In a major advancement for personalised medicine, The Children’s Hospital at Westmead (CHW) has launched a world-first clinical trial investigating the use of phage therapy to treat a chronic bacterial infection in children with cystic fibrosis (CF).
Twelve-year-old Abby, from Lightning Ridge in outback NSW, is the first patient to be enrolled in the trial, which will use bacteria-eliminating viral treatments called bacteriophages (phages) to treat Pseudomonas aeruginosa infection.
Pseudomonas aeruginosa is a common bacteria found in places such as showers and swimming pools which ordinarily has no lasting impact for healthy individuals, but due to the predisposition of their lungs to infection, those living with CF are at greater risk.
Abby is among the one in four CF patients impacted, after contracting the infection in 2017.
“It feels like you can’t really breathe as much as normal, and your lungs feel really tight,” Abby said.
Once established, Pseudomonas aeruginosa develop a unique biofilm, which acts as a barrier against the immune system and antibiotics.
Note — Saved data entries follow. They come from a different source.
(** * flanker.addresslib.corrector: the domain spelling corrector

  A shallow embedding of [src/flanker/addresslib/corrector.py] and of the
  two library entry points it delegates to ([difflib.get_close_matches] of
  the Python standard library and [Levenshtein.ratio]), followed by the
  properties of [suggest].

  Conventions of the embedding:
  - a Python [str] is a Rocq [string], a sequence of characters with
    8-bit codes; [len], indexing and comparison work character by
    character, and no definition depends on the size of the alphabet;
  - a Python [int] is a [Z];
  - a Python [float] is an IEEE 754 binary64 value, [spec_float] with
    precision 53 and maximal exponent 1024;
  - a call that may raise returns a [result]. *)

From Stdlib Require Import ZArith List String Ascii Bool Lia.
From Stdlib Require Import Floats.SpecFloat.
Import ListNotations.

Open Scope string_scope.
Open Scope list_scope.
Open Scope Z_scope.

(* ================================================================== *)
(** ** Python values and effects *)

Module Py.

(** The exceptions the embedded code can raise. *)
Inductive exn : Type :=
| ValueError
| TypeError
| IndexError
| ZeroDivisionError.

Inductive result (A : Type) : Type :=
| Ok (a : A)
| Raise (e : exn).
Arguments Ok {A} a.
Arguments Raise {A} e.

Definition bind {A B} (c : result A) (k : A -> result B) : result B :=
  match c with
  | Ok a => k a
  | Raise e => Raise e
  end.

Definition str := string.

(** [len(s)] *)
Definition len (s : str) : Z := Z.of_nat (String.length s).

(** [len(l)] on a list *)
Definition llen {A} (l : list A) : Z := Z.of_nat (List.length l).

(** [l[i]] for a non-negative index: [IndexError] out of range. *)
Definition index {A} (l : list A) (i : nat) : result A :=
  match nth_error l i with
  | Some x => Ok x
  | None => Raise IndexError
  end.

(** [range(lo, hi)] *)
Definition range (lo hi : Z) : list Z :=
  map (fun k => lo + Z.of_nat k) (seq 0 (Z.to_nat (hi - lo))).

(** A parameter with a default value: [None] when the caller leaves the
    argument out. *)
Definition arg {A} (dflt : A) (a : option A) : A :=
  match a with
  | Some x => x
  | None => dflt
  end.

(** *** Floats (binary64) *)

Definition float := spec_float.
Definition prec : Z := 53.
Definition emax : Z := 1024.

(** [float(n)] for a Python int. *)
Definition float_of_int (n : Z) : float := binary_normalize prec emax n 0 false.

Definition fmul (x y : float) : float := SFmul prec emax x y.
(** [x / y] where the divisor is known to be non-zero. *)
Definition fdiv (x y : float) : float := SFdiv prec emax x y.

(** [x / n] for a float and an int: [ZeroDivisionError] on [n == 0]. *)
Definition truediv (x : float) (n : Z) : result float :=
  if n =? 0 then Raise ZeroDivisionError else Ok (fdiv x (float_of_int n)).

(** Comparisons; each is false as soon as one side is a NaN. *)
Definition flt (x y : float) : bool := SFltb x y.   (* x < y  *)
Definition fle (x y : float) : bool := SFleb x y.   (* x <= y *)
Definition fgt (x y : float) : bool := SFltb y x.   (* x > y  *)
Definition fge (x y : float) : bool := SFleb y x.   (* x >= y *)
Definition feq (x y : float) : bool := SFeqb x y.   (* x == y *)

(** The literal [p/q] written in decimal: the binary64 value nearest to
    the rational, which correctly rounded division of two exactly
    representable integers yields. *)
Definition decimal (p q : Z) : float := fdiv (float_of_int p) (float_of_int q).

Definition f0_0 : float := S754_zero false.
Definition f1_0 : float := float_of_int 1.
Definition f2_0 : float := float_of_int 2.

(** [s1 > s2] on strings: lexicographic on the characters. *)
Definition str_gt (s1 s2 : str) : bool :=
  match String.compare s1 s2 with
  | Gt => true
  | _ => false
  end.

(** [(s1, x1) > (s2, x2)] on (float, str) tuples: the first component
    that differs (by [==]) decides. *)
Definition tuple_gt (t1 t2 : float * str) : bool :=
  let '(s1, x1) := t1 in
  let '(s2, x2) := t2 in
  if negb (feq s1 s2) then fgt s1 s2
  else if negb (String.eqb x1 x2) then str_gt x1 x2
  else false.

(** [max(l)] on a non-empty list keeps the first item that no later item
    exceeds. *)
Fixpoint max_from {A} (gt : A -> A -> bool) (maxitem : A) (l : list A) : A :=
  match l with
  | [] => maxitem
  | item :: l' => max_from gt (if gt item maxitem then item else maxitem) l'
  end.

End Py.
Import Py.

Notation "x <- c ;; k" := (bind c (fun x => k))
(at level 61, c at next level, right associativity).

(* ================================================================== *)
(** ** [Levenshtein.ratio]

  The extension module is not part of the repository.  Its [ratio] is
  [(lensum - ldist) / lensum], where [ldist] is the edit distance in
  which an insertion or a deletion costs 1 and a substitution costs 2,
  and [1.0] when both strings are empty. *)

Module Levenshtein.

(** One row of the dynamic programme: [up] runs over the previous row,
    [diag] is its entry one column to the left, [left] the entry just
    computed in the current row. *)
Fixpoint row (c : ascii) (s2 : list ascii) (diag : Z) (prev : list Z) (left : Z)
  : list Z :=
  match s2, prev with
  | d :: s2', up :: prev' =>
      let v := Z.min (Z.min (up + 1) (left + 1))
                     (diag + (if Ascii.eqb c d then 0 else 2)) in
      v :: row c s2' up prev' v
  | _, _ => []
  end.

Fixpoint rows (s1 s2 : list ascii) (i : Z) (prev : list Z) : list Z :=
  match s1 with
  | [] => prev
  | c :: s1' =>
      match prev with
      | [] => []
      | d0 :: prev' => rows s1' s2 (i + 1) ((i + 1) :: row c s2 d0 prev' (i + 1))
      end
  end.

Definition distance (s1 s2 : str) : Z :=
  let l2 := list_ascii_of_string s2 in
  last (rows (list_ascii_of_string s1) l2 0 (range 0 (len s2 + 1))) 0.

Definition ratio (s1 s2 : str) : float :=
  let lensum := len s1 + len s2 in
  if lensum =? 0 then f1_0
  else fdiv (float_of_int (lensum - distance s1 s2)) (float_of_int lensum).

End Levenshtein.

(* ================================================================== *)
(** ** [difflib.SequenceMatcher] and [difflib.get_close_matches]

  The standard library code [suggest] calls in its default branch
  (CPython, [Lib/difflib.py]).  [get_close_matches] builds
  [SequenceMatcher()] with [isjunk=None] and [autojunk=True], sets the
  word as the second sequence [b] once, and each possibility in turn as
  the first sequence [a]. *)

Module Difflib.

Definition sequence := list ascii.

(** [a[i]] for an index in range. *)
Definition item (a : sequence) (i : Z) : ascii := nth (Z.to_nat i) a Ascii.zero.

Definition slen (a : sequence) : Z := Z.of_nat (List.length a).

(** *** [__chain_b]: the index [b2j] of the positions of each element of [b] *)

Definition b2j_t := list (ascii * list Z).

(** [b2j.setdefault(elt, []).append(i)] *)
Fixpoint setdefault_append (b2j : b2j_t) (elt : ascii) (i : Z) : b2j_t :=
  match b2j with
  | [] => [(elt, [i])]
  | (k, indices) :: rest =>
      if Ascii.eqb k elt then (k, indices ++ [i]) :: rest
      else (k, indices) :: setdefault_append rest elt i
  end.

Fixpoint enumerate (i : Z) (b : sequence) : list (Z * ascii) :=
  match b with
  | [] => []
  | elt :: b' => (i, elt) :: enumerate (i + 1) b'
  end.

(** With [isjunk=None] there is no junk; with [autojunk] and
    [len(b) >= 200] the elements occurring more than [n // 100 + 1] times
    are "popular" and leave the index. *)
Definition chain_b (b : sequence) (autojunk : bool) : b2j_t :=
  let b2j := fold_left (fun d ie => setdefault_append d (snd ie) (fst ie))
                       (enumerate 0 b) [] in
  let n := slen b in
  if autojunk && (200 <=? n) then
    let ntest := n / 100 + 1 in
    filter (fun kv => negb (ntest <? llen (snd kv))) b2j
  else b2j.

(** [bjunk] is empty for [isjunk=None]. *)
Definition isbjunk (c : ascii) : bool := false.

Definition b2j_get (b2j : b2j_t) (c : ascii) : list Z :=
  match find (fun kv => Ascii.eqb (fst kv) c) b2j with
  | Some kv => snd kv
  | None => []
  end.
Currently, the only available treatment for the infection is prolonged and repeated courses of strong antibiotics. However, this can lead to hearing impairment and kidney disease, and is not always effective in treating the infection.
The new trial, funded by Cure4 Cystic Fibrosis (Cure4CF) in collaboration with Sydney Children’s Hospitals Foundation, will aim to use phage therapy to directly target the infection without these side effects. It is the first major step in demonstrating the suitability of phages as a routine treatment.
“Phages are specific and specialised viruses that can be exactly matched to eliminate bacteria without harming human cells,” Dr Jagdev Singh, trial lead and Paediatric Respiratory and Sleep Consultant at CHW, said.
The phages will be manufactured locally at the Westmead Institute for Medical Research, part of the Westmead Health Precinct.
“If successful, this could open the door for further research and more advanced studies in phase two and three trials and could offer a potentially lifesaving treatment for children with CF, like Abby,” Dr Singh said.
Until now, Abby has travelled 700km from her home to CHW bi-annually for her two-week tune ups, where she receives strong IV antibiotics and intensive physiotherapy to help clear the infection.
During her most recent visit though, in addition to the routine antibiotics, Abby received phage therapy, delivered first via bronchoscopy, and then nebulisation, straight to her lungs.
This unique approach to treatment could help alleviate Abby’s dependence on antibiotics, give her the ability to receive treatment at home and reduce the time she needs to spend in hospital due to infections. 
Dr Singh said his hope is for the trial to lead to more effective treatment options so patients like Abby can spend less time in hospital, and more time at home, where they belong.
“The advantage of phages is that they can adapt as the bacteria evolves, meaning we have more chance of effectively treating and stopping the infection altogether,” Dr Singh said.
“The earlier we treat these infections, the longer we can keep these children healthy and out of hospital.”
Suzy Dimaline, Cure4CF CEO, said she is proud to be contributing to this potentially groundbreaking research.
“Through this trial, we are truly seeing the impact fundraising has not only in driving transformational research but also in changing the care that can be provided to young people living with CF for the better,” Mrs Dimaline said.
Dr Singh, whose PhD is supported by Team Simon, added, “We couldn’t do what we do without the support of communities and organisations like Cure4CF and Team Simon. Their funding has been integral to this trial and we are incredibly grateful for their continued and generous support.”
Phase one of the Cure4CF personalised phage treatment of Pseudomonas aeruginosa for children with cystic fibrosis clinical trial will involve approximately ten children. If successful, the trial will then expand nationally and internationally, before furthering the treatment to target other bacteria that causes lung damage in patients with difficult to treat lung infections.
“While it was initially a bit nerve-racking to be the first, we are thrilled to have the opportunity to try this new treatment option that may be able to keep Abby healthier for the future,” Abby’s mum, Chloe, said.